Classical Music Review: New Releases

Gloriae Dei Cantores - The Lord is My Shepherd (American Psalmody, Vol. III). Conrad Susa: The God of Love My Shepherd Is; Charles Ives: Psalm 100; Ned Rorem: Two Psalms and a Proverb; Alan Hovhaness: Make Haste; Daniel Pinkham: The House of the Lord; Robert Starer: Proverbs for a Son; Samuel Adler: The Twenty-Third Psalm; Darius Milhaud: Cantata from Proverbs; Philip James: By the Waters of Babylon; Bruce Neswick: I Will Set His Dominion in the Sea. Gloriae Dei Cantores; Elizabeth C. Patterson, conductor. David Chalmers, James Jordan, organists.
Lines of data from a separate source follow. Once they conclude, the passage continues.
(** With no filter registered, a chained call publishes to every successor
    of every node it newly visits, and visits those successors. *)
Lemma propagate_chain_covers (fuel : nat) (source : string)
    (data : gmap string value) (p p' : t) :
  filters p = [] →
  propagateEventToConnectedNodes fuel wf source eventType data
    (mkOptions true transform0) p = Done p' →
  visitedNodes p ⊆ visitedNodes p' ∧ source ∈ visitedNodes p'
  ∧ ∃ new, published p' = published p ++ new
      ∧ ∀ v, v ∈ visitedNodes p' → v ∉ visitedNodes p →
          ∀ t, Derived.connects wf v t →
               t ∈ visitedNodes p' ∧ nodeEventType t eventType ∈ map fst new.
Proof.
  revert source data p p'.
  induction fuel as [|fuel IH]; intros source data p p' Hfil Hrun; [done|].
  simpl in Hrun. case_decide as Hvis.
  { simplify_eq. split_and!; [done..|]. exists []. rewrite app_nil_r.
    split; [done|]. intros v Hv Hv'. done. }
  match type of Hrun with forEach ?f ?l ?s = _ =>
    pose proof (forEach_invariant f
      (λ seen q,
         filters q = []
         ∧ {[source]} ∪ visitedNodes p ⊆ visitedNodes q
         ∧ ∃ new, published q = published p ++ new
             ∧ (∀ c, c ∈ seen →
                  targetNodeId c ∈ visitedNodes q
                  ∧ nodeEventType (targetNodeId c) eventType ∈ map fst new)
             ∧ (∀ v, v ∈ visitedNodes q → v ∉ {[source]} ∪ visitedNodes p →
                  ∀ t, Derived.connects wf v t →
                       t ∈ visitedNodes q
                       ∧ nodeEventType t eventType ∈ map fst new))
      [] l s) as Hloop
  end.
  rewrite Hrun in Hloop. simpl in Hloop.
  destruct Hloop as (_ & Hsub & new & Hnew & Hseen & Hrest).
  { split_and!; [done..|]. exists []. rewrite app_nil_r. split_and!; [done| |].
    - intros c Hc. by apply elem_of_nil in Hc.
    - intros v Hv Hv'. set_solver. }
  { clear Hrun. intros seen c q q' _ (Hfq & Hsub & new & Hnew & Hseen & Hrest) Hc.
    simpl in Hc. unfold passesFilters in Hc. rewrite Hfq in Hc. simpl in Hc.
    pose proof (propagate_keeps_tables _ _ _ _ _ _ _ _ Hc) as (_ & Hfq' & _).
    apply IH in Hc as (Hsub' & Htgt & new' & Hnew' & Hcov); [|done].
    simpl in *. unfold WorkflowTypes_targetNodeId in *.
    split_and!; [congruence|set_solver|].
    eexists. split; [by rewrite Hnew', Hnew, <- !app_assoc|].
    split.
    - intros c' [Hc'| ->%list_elem_of_singleton]%elem_of_app.
      + destruct (Hseen c' Hc') as [Hin Hpub]. split; [set_solver|].
        rewrite !fmap_app. apply elem_of_app. by left.
      + split; [done|]. rewrite !fmap_app. simpl.
        apply elem_of_app. right. left.
    - intros v Hv Hv' t Ht.
      destruct (decide (v ∈ visitedNodes q)) as [Hq|Hq].
      + destruct (Hrest v Hq Hv' t Ht) as [Hin Hpub]. split; [set_solver|].
        rewrite !fmap_app. apply elem_of_app. by left.
      + destruct (Hcov v Hv Hq t Ht) as [Hin Hpub]. split; [done|].
        rewrite !fmap_app. apply elem_of_app. right. by right. }
  split_and!; [set_solver..|]. exists new. split; [done|].
  intros v Hv Hv' t Ht.
  destruct (decide (v = source)) as [->|Hne].
  - destruct Ht as (c & Hc & Hs & <-). apply Hseen.
    apply list_elem_of_filter. by split.
  - apply (Hrest v); [done|set_solver|done].
Qed.
End ChainReach.

(** A chained call that runs alone, with no filter registered. *)
Lemma chained_call_reaches
    (p p' : EventPropagator.t) (wf : EventPropagator.Workflow)
    (workflowId source eventType : string) (data : gmap string value)
    (transform : option (gmap string value → string → string → gmap string value)) :
  EventPropagator.workflows p !! workflowId = Some wf →
  EventPropagator.filters p = [] →
  EventPropagator.propagateEvent workflowId source eventType data
    (EventPropagator.mkOptions true transform) p = Done p' →
  ∃ new, EventPropagator.published p' = EventPropagator.published p ++ new
    ∧ ∀ target, tc (Derived.connects wf) source target →
        EventPropagator.nodeEventType target eventType ∈ map fst new.
Proof.
  intros Hwf Hfil. unfold EventPropagator.propagateEvent. rewrite Hwf. intros Hrun.
  apply propagate_chain_covers in Hrun as (_ & Hsrc & new & Hnew & Hcov); [|done].
  exists new. split; [done|]. simpl in Hcov.
  assert (∀ v target, tc (Derived.connects wf) v target →
            v ∈ EventPropagator.visitedNodes p' →
            EventPropagator.nodeEventType target eventType ∈ map fst new) as Hall.
  { induction 1 as [v t Hvt|v y t Hvy _ IH]; intros Hv.
    - apply (Hcov v); [done|set_solver|done].
    - apply IH. apply (Hcov v); [done|set_solver|done]. }
  intros target Hpath. by eapply Hall.
Qed.

(** X5.  With no filter registered, a chained [propagateEvent] that no
    other call on the propagator overlaps terminates and reaches the whole
    graph behind the source: every node that can be reached from the source
    over one or more connections gets the event published on its
    [node:<id>:<eventType>] during the call. *)
Theorem propagateEvent_chain_reaches
    (p : EventPropagator.t) (wf : EventPropagator.Workflow)
    (workflowId source eventType : string) (data : gmap string value)
    (transform : option (gmap string value → string → string → gmap string value)) :
  EventPropagator.workflows p !! workflowId = Some wf →
  EventPropagator.filters p = [] →
  ∃ p', EventPropagator.completesAlone workflowId source eventType data
          (EventPropagator.mkOptions true transform) p p'
    ∧ ∃ new, EventPropagator.published p' = EventPropagator.published p ++ new
        ∧ ∀ target, tc (Derived.connects wf) source target →
            EventPropagator.nodeEventType target eventType ∈ map fst new.
Proof.
  intros Hwf Hfilters.
  destruct (propagateEvent_returns p wf workflowId source eventType data
              (EventPropagator.mkOptions true transform) Hwf) as [p' Hrun].
  exists p'. split; [by apply completesAlone_propagateEvent|].
  by eapply chained_call_reaches.
Qed.

(** The theorem applied to the diamond, from its top. *)
Lemma propagateEvent_chain_reaches_witness :
  ∃ p', EventPropagator.completesAlone "diamond" "s" "ping" ∅
          (EventPropagator.mkOptions true None)
          (Scenarios.registered Scenarios.diamond) p'
    ∧ ∃ new, EventPropagator.published p'
             = EventPropagator.published (Scenarios.registered Scenarios.diamond)
               ++ new
        ∧ ∀ target, tc (Derived.connects Scenarios.diamond) "s" target →
            EventPropagator.nodeEventType target "ping" ∈ map fst new.
Proof.
  apply (propagateEvent_chain_reaches (Scenarios.registered Scenarios.diamond)
           Scenarios.diamond "diamond" "s" "ping" ∅ None).
  - reflexivity.
  - reflexivity.
Defined.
Gloria Dei Cantores GDCD 030 (available from Paraclete Press). 65'55.

For a brief period of time, I worked in a rather run-down secondhand bookstore in Charing Cross Road.  Every three months or so, we'd pack up the entire stock, ship it to our branch in Hay-On-Wye, and shelve a similar set of books coming from God-Knows-Where.  In between times, all we had to do was man the register and fight over the portable radio behind the desk.  It was not a high paying job and I think all of us working there lived in squats, rented accommodation in Central London being far beyond our means.  Mostly we listened to pop music and various derivatives of Jamaican reggae.  Unless Radio 4 was playing choral music.  Then we sat bathed in the music of Handel, Elgar, Howells, Britten, and the other lights of the English choral tradition.  Born and raised in Los Angeles, I was amazed how steeped my co-workers were in this kind of music.  The point of this autobiographical excursion is to illustrate for my American readers how central choral music is to English vernacular culture and how distant it is from our own.  My co-workers had all sung in choirs at school from an early age and even though they'd stopped singing when I knew them, they still listened and enjoyed.  We Americans, coming from a more secular society, are by and large deprived of this background.

Hence the importance of a project like Gloriae Dei Cantores' American Psalmody series.  Drawing on compositions from the past 100 years, these excellently programmed disks are proof that the American choral tradition may be marginal but it is certainly neither meager nor monotonous.  The current disk is an example of the excellence of the entire series.  It combines works by well-known composers such as Charles Ives and Darius Milhaud with pieces by less familiar names such as Conrad Susa and Philip James.  A capella works are mixed with pieces scored for organ accompaniment as well as for more exotic combinations as a string quintet (Rorem); oboe, bass, and guitar (Starer); and oboe, cello, and harp (Milhaud).  Beyond the orchestrations and programming are the strengths of hearing a choir singing in an American idiom.  While an English choir always contains hints of boy singers with their ethereal and somewhat muted upper tones, American choral singing has always been more full-throated and robust, harkening back, perhaps, to a more congregational, less formal style of singing.

While the individual pieces are unified by a deep spirituality and a strong engagement with their texts, the range of their soundscapes is impressive.  Conrad Susa's exquisite setting of a modern translation of the 23rd Psalm is full of chromaticisms but with a homophonic vocal line.  Charles Ives breaks the choir into two sections, one mixed and one all-female, then interweaves them in distinct and distant keys.  Alan Hovhaness evokes the modal lines of Eastern Orthodox chant, while Philip James evokes the the grand tradition of the 19th Century anthem.  Ned Rorem's "Two Psalms and a Proverb," which receives only its second recording here, is perhaps the finest of the disks many discoveries.  The music perfectly matches the texts and the string quintet provides an involving counterpoint to the vocal lines.  The centerpiece of the disk is Robert Starer's "Proverbs for my Son."  The cello and guitar accompaniment impart a secular feeling to the work and the dancing responses of the oboe keep the Polonius-like aphorisms that make up the text from descending into bathos.

Like the other two disks in this series, this is a highly recommended recording.  I would think they would be of special interest for any choral directors looking for contemporary and compelling new repertory.